• _What is required_
Can you restate the lines of the entries below, word for word, from the first one through the line that includes "forall group, group ∈ found ->"?

• _Exercise material_
—————

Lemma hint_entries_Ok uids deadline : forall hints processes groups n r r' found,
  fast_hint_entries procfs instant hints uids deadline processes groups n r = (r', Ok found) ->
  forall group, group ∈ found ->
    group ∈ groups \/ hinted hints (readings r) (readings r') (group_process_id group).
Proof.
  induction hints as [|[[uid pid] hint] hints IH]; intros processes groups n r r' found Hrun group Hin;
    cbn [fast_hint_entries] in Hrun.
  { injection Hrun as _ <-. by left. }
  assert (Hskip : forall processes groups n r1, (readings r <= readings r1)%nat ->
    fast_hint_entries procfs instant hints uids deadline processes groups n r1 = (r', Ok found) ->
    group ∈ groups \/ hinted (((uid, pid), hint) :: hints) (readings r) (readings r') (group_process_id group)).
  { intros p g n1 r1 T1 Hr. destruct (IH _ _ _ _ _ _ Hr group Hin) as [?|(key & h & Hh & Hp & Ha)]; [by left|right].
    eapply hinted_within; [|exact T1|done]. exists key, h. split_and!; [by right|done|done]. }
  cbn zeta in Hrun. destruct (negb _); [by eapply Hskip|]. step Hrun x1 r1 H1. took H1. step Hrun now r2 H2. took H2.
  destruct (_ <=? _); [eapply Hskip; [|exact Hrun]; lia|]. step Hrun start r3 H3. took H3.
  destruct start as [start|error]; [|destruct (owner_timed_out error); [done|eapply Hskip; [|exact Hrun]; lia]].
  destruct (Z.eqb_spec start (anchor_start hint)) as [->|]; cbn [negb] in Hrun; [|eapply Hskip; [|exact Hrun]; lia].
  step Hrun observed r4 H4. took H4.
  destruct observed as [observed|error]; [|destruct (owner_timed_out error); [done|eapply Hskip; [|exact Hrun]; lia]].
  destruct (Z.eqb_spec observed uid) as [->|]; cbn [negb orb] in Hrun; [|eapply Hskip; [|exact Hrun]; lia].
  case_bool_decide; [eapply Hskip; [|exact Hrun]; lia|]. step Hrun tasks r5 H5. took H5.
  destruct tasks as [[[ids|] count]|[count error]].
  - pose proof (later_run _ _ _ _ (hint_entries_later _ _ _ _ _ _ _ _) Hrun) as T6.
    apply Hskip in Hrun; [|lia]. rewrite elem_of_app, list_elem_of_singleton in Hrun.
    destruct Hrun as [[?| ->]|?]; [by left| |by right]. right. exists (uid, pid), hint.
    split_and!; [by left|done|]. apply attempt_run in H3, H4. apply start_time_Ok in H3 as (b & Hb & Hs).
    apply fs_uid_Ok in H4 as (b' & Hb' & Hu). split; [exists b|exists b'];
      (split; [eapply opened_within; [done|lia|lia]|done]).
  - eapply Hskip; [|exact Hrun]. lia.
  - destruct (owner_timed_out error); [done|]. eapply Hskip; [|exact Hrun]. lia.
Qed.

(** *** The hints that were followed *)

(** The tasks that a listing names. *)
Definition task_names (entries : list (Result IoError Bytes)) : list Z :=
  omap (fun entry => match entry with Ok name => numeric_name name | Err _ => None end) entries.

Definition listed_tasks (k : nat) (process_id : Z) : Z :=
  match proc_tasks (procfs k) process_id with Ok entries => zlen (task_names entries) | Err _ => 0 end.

—————

• _Problem solution_
Lemma hint_entries_Ok uids deadline : forall hints processes groups n r r' found,
  fast_hint_entries procfs instant hints uids deadline processes groups n r = (r', Ok found) ->
  forall group, group ∈ found ->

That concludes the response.